A Leper Colony, a Novel, and a View You Will Live With
Would you choose a home with a view of a former leper colony? If you settle in Elounda, on the north coast of Crete, that is exactly what you will have. Every morning, across a narrow stretch of water, Spinalonga will be there, silent, walled, and impossible to ignore. For half a century, until 1957, it held people who had been separated from their families and their lives by a diagnosis of leprosy. From the shore, their families could see them. They could not reach them.

That is the landscape Victoria Hislop walked into as a traveller, and it was enough to hand her a novel. She did not arrive in Crete with a story already formed. She came, she looked across the water, and the silence and the abandoned houses did the rest.
Published in 2005, The Island opens in the present day, with a young British woman named Alexis travelling to the small Cretan village of Plaka, her mother Sofia’s birthplace, in search of a family history that Sofia has spent her entire life concealing. What Alexis uncovers, through an old family friend named Fotini, is a story that begins in 1939, when her great-grandmother Eleni, a schoolteacher, a mother, a woman at the centre of her community, is diagnosed with leprosy and sent to Spinalonga, leaving behind her husband Giorgis and their two young daughters.
Giorgis, a fisherman, becomes one of the men who rows supplies and patients across to the island. He can reach his wife by boat. He cannot bring her home. Meanwhile, his two daughters grow up in opposite directions. Anna is vain, ambitious, hungry for a life beyond the village, and marries into the wealthy Vandoulakis family, a choice that leads to betrayal and ruin. Maria is gentle, selfless, devoted to her father, and just as she is about to marry, she too is diagnosed with leprosy and sent to Spinalonga. It is Maria who finds, against all expectation, resilience and love on the island. It is Anna whose choices unravel everything. The novel moves through the German occupation of Crete, the slow arrival of a cure for leprosy in the 1950s, and a final tragedy that explains why Sofia, the daughter of this story, fled Greece for London and never looked back.

Hislop does not treat Spinalonga as a place of pure misery. The colony had its own internal life, a community that organised itself, built routines, maintained dignity. That is the detail that makes the novel worth reading before you visit, or before you choose to live nearby. The island you will see from Elounda every day was not simply a prison. It was a place where people continued to live.
When Hollywood came calling, with offers and a proposal to turn the story into a musical, Hislop declined. She has said she feared a Hollywood version would have turned the lepers into monsters. That was not her story, and it was not Spinalonga’s. She wanted the adaptation to be Greek, filmed in Greece, with Greek creative involvement. The deal with Mega Channel was reportedly agreed within the hour. The resulting series, broadcast across Greece during the 2010–2011 season, ran for 26 episodes and became one of the most ambitious Greek television productions of its time.

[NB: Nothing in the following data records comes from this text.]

(* ===== verification/Leaf.v ===== *)
(** * The leaf layout (varlen_layout_leaf.hpp)

    [BtreeVarlenLayoutLeaf<ValTyp>] with [ValTyp = TupleId] (8 bytes): a leaf
    keeps entries [u16 len; len bytes], where the last 8 bytes are the
    big-endian tuple id, in a slot array sorted by [CmpFull].

    A [Key] is the byte string of its [len] bytes; [Key()] (null data, length
    0) is the empty string.  [ResultObj<void>::Ok()] is the normal return. *)

From S2P Require Import Prelude Bytes Shared Memory SlottedPage.

Definition sizeof_ValTyp : Z := 8.

Module Leaf.

(** [SlotValLeaf(page_data, heap_offset)]: the length header and the bytes. *)
Definition len_at (m : mem) (heap_offset : Z) : Z := load 2 m heap_offset.
Definition SlotValLeaf (m : mem) (heap_offset : Z) : list Z :=
  read_bytes m (heap_offset + 2) (Z.to_nat (len_at m heap_offset)).

(** [SlotValLeaf::Result()]: the last 8 bytes, byte-swapped. *)
Definition Result (v : list Z) : Z :=
  ByteSwapIfLittleEndian 8 (le_val (drop (Z.to_nat (key_len v - sizeof_ValTyp)) v)).

Definition CalculateHeapOffset := SlottedPage.CalculateHeapOffset 2 2.

Definition AppendHeap (data : page) (key : Key) : outcome (page * Z) :=
  AppendBlob 2 2 data (key_len key) (le_bytes 2 (key_len key) ++ key).

Definition MoveHeap := SlottedPage.MoveHeap 2 2.

(** [(main_val.len < slot_val.len) - (main_val.len > slot_val.len)]. *)
Definition len_cmp (slot_val main_val : list Z) : Z :=
  Z.b2z (key_len main_val <? key_len slot_val) - Z.b2z (key_len slot_val <? key_len main_val).

Definition CmpPrefix (slot_val main_val : list Z) : Z :=
  let min_len := to_u32 (to_u64 (Z.min (key_len main_val) (key_len slot_val) - sizeof_ValTyp)) in
  if DB7_MAX_ROW_SIZE <=? min_len then 1
  else
    let cmp := memcmp slot_val main_val min_len in
    if negb (cmp =? 0) then cmp else len_cmp slot_val main_val.

Definition CmpFull (slot_val main_val : list Z) : Z :=
  let min_len := Z.min (key_len main_val) (key_len slot_val) in
  let cmp := memcmp slot_val main_val min_len in
  if negb (cmp =? 0) then cmp else len_cmp slot_val main_val.

(** The entry of slot [mid]. *)
Definition slot_val (data : page) (mid : Z) : list Z :=
  SlotValLeaf (body data) (GetSlot data mid).

Definition FindInsertPosition (data : page) (main_val : list Z) (count : Z) : outcome Z :=
  search_loop (search_fuel 0 count)
    (λ mid, Ret (CmpFull (slot_val data mid) main_val <? 0)) 0 count.

Definition FindStartPosition (data : page) (main_val : list Z) (count : Z) : outcome Z :=
  search_loop (search_fuel 0 count)
    (λ mid, Ret (CmpPrefix (slot_val data mid) main_val <? 0)) 0 count.

Fixpoint find_delete_loop (fuel : nat) (data : page) (main_val : list Z) (lo hi : Z) : outcome Z :=
  match fuel with
  | O => OutOfFuel
  | S fuel =>
      if lo <? hi then
        let mid := lo + (hi - lo) / 2 in
        let res := CmpFull (slot_val data mid) main_val in
        if res =? 0 then Ret mid
        else if res <? 0 then find_delete_loop fuel data main_val (mid + 1) hi
        else find_delete_loop fuel data main_val lo mid
      else Ret lo
  end.

Definition FindDeletePosition (data : page) (main_val : list Z) (count : Z) : outcome Z :=
  find_delete_loop (search_fuel 0 count) data main_val 0 count.

Definition InsertSlot (data : page) (heap_offset : Z) : outcome page :=
  let main_val := SlotValLeaf (body data) heap_offset in
  let count := vh_count (hdr data) in
  idx ← FindInsertPosition data main_val count;
  let data := ShiftRightInsert data idx count heap_offset in
  Ret (set_count data (to_u16 (count + 1))).

Definition FindSplitPoint := SlottedPage.FindSplitPoint len_at.

Definition CopyHalfRight (left_data : page) :=
  SlottedPage.CopyHalfRight
    (λ right_data off, AppendHeap right_data (SlotValLeaf (body left_data) off)) left_data.

Definition CompactHeap := SlottedPage.CompactHeap 2 2 len_at.

Definition HighPrefixCmp (data : page) (key : Key) : outcome bool :=
  _ ← check_key key;
  if vh_max_val (hdr data) =? UNDEFINED_OFFSET then Ret false
  else
    let max_val := SlotValLeaf (body data) (vh_max_val (hdr data)) in
    Ret (CmpPrefix max_val key =? 0).

(** The scan [for (i = idx; i < count; i++)] of [Get]. *)
Fixpoint get_loop (n : nat) (data : page) (main_val : list Z) (i : Z) : list Z :=
  match n with
  | O => []
  | S n =>
      let cur := slot_val data i in
      if negb (CmpPrefix cur main_val =? 0) then []
      else Result cur :: get_loop n data main_val (i + 1)
  end.

(** [Get]: the tuple ids appended to [results.vec], and [results.proceed]. *)
Definition Get (data : page) (count : Z) (key : Key) : outcome (list Z * bool) :=
  _ ← check_key key;
  idx ← FindInsertPosition data key count;
  let result := get_loop (Z.to_nat (count - idx)) data key idx in
  proceed ← HighPrefixCmp data key;
  Ret (result, proceed).

Definition Insert (data : page) (key : Key) : outcome page :=
  _ ← check_key key;
  _ ← DB7_ASSERT (key_len key <? DB7_MAX_ROW_SIZE) "should be checked in the binder";
  '(data, tuple_heap_offset) ← AppendHeap data key;
  InsertSlot data tuple_heap_offset.

Definition HasSpace (data : page) (key : Key) : outcome bool :=
  _ ← check_key key;
  Ret (SlottedPage.HasSpace 2 2 data (key_len key)).

Definition HasSplit (data : page) (key : Key) : outcome bool :=
  _ ← check_key key;
  if vh_max_val (hdr data) =? UNDEFINED_OFFSET then Ret false
  else
    let max_val := SlotValLeaf (body data) (vh_max_val (hdr data)) in
    Ret (CmpFull max_val key <=? 0).

(** [Split]: the new left and right pages and the sentinel key. *)
Definition Split (left_data right_data : page) (new_pid : Z) (key : Key) :
    outcome (page * page * Key) :=
  _ ← check_key key;
  _ ← DB7_ASSERT (vh_heap_offset (hdr right_data) =? DB7_PAGE_SIZE) "Heap must not be filled";
  split ← FindSplitPoint left_data (vh_count (hdr left_data));
  '(right_data, right_max) ← CopyHalfRight left_data right_data split;
  let left_data := set_heap_offset left_data DB7_PAGE_SIZE in
  left_data ← CompactHeap left_data split;
  let sentinel := slot_val right_data 0 in
  '(left_data, left_max) ← AppendHeap left_data sentinel;
  let right_data := set_rlink right_data (vh_rlink (hdr left_data)) in
  let right_data := set_count right_data (to_u16 (vh_count (hdr left_data) - split)) in
  let right_data := set_max_val right_data right_max in
  let left_data := set_rlink left_data new_pid in
  let left_data := set_count left_data split in
  let left_data := set_max_val left_data left_max in
  if CmpFull sentinel key <=? 0 then
    space ← HasSpace right_data key;
    _ ← DB7_ASSERT space "new key does not fit in right half after split";
    '(right_data, tuple_heap_offset) ← AppendHeap right_data key;
    right_data ← InsertSlot right_data tuple_heap_offset;
    Ret (left_data, right_data, sentinel)
  else
    space ← HasSpace left_data key;
    _ ← DB7_ASSERT space "new key does not fit in left half after split";
    '(left_data, tuple_heap_offset) ← AppendHeap left_data key;
    left_data ← InsertSlot left_data tuple_heap_offset;
    Ret (left_data, right_data, sentinel).

Definition Delete (data : page) (key : Key) : outcome page :=
  _ ← check_key key;
  let count := vh_count (hdr data) in
  idx ← FindDeletePosition data key count;
  let cur := slot_val data idx in
  _ ← DB7_ASSERT (CmpFull cur key =? 0)
        "Unreachable. Key is not found. This should only be called by GC. GC tried to delete non existing value";
  data ← ShiftLeftDelete data idx count;
  Ret (set_count data (to_u16 (count - 1))).

(** The scan of [CheckUnique]; [has_unique_conflict] is
    [txn->HasUniqueConflict(_, tbl_id)].  [None] is [ResultObj<bool>::Fail()]. *)
Fixpoint check_unique_loop (n : nat) (has_unique_conflict : Z → outcome bool) (data : page)
    (main_val : list Z) (i : Z) : outcome (option unit) :=
  match n with
  | O => Ret (Some tt)
  | S n =>
      let cur := slot_val data i in
      if negb (CmpPrefix cur main_val =? 0) then Ret (Some tt)
      else
        let tid := Result cur in
        conflict ← has_unique_conflict tid;
        if conflict : bool then Ret None
        else check_unique_loop n has_unique_conflict data main_val (i + 1)
  end.

Definition CheckUnique (has_unique_conflict : Z → outcome bool) (data : page) (key : Key) (idx : Z) :
    outcome (option bool) :=
  _ ← check_key key;
  let count := vh_count (hdr data) in
  idx ← (if idx =? -1 then FindStartPosition data key count else Ret idx);
  res ← check_unique_loop (Z.to_nat (count - idx)) has_unique_conflict data key idx;
  match res with
  | None => Ret None
  | Some _ => b ← HighPrefixCmp data key; Ret (Some b)
  end.

End Leaf.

Screenwriter Mirella Papaeconomou expanded the novel into a story with 83 speaking parts and over 500 extras, adding subplots around the island’s internal politics, its elections, and the daily lives of lepers arriving from Athens, material that deepens rather than replaces what the book offers. Hislop was involved throughout. Her husband, British satirist Ian Hislop, even appeared in a cameo as Alexis’s father, delivering all his lines in phonetically learned Greek.
Today, Elounda is one of the most upscale resort areas in the Mediterranean. Luxury hotels line the waterfront. Finding your home here means choosing between two distinct lifestyles: the waterfront properties and modern apartments near the coast offer immediate access to the vibrant sea life, while the hillside villages like Epanw Elounda hide beautifully weathered stone houses waiting to be restored, offering panoramic views of the bay at a more relaxed pace.
Daily boats carry tourists across to Spinalonga, where they walk streets that once held an entire isolated world. The contrast is sharp, and it is exactly what makes the novel valuable for anyone considering a move to Crete. The Island strips away the postcard and returns the place its history, the fear, the resilience, the ordinary lives lived under extraordinary circumstances.
For those thinking about retiring to this part of Crete, the book offers something no property listing or travel guide can: the understanding that a place is not only what it looks like today, but everything it has carried to get there. Spinalonga will be part of your view. It is worth knowing its story before you arrive.
Victoria Hislop, The Island. Headline Review, 2005.
The Island (Το Νησί), Mega Channel, 2010–2011.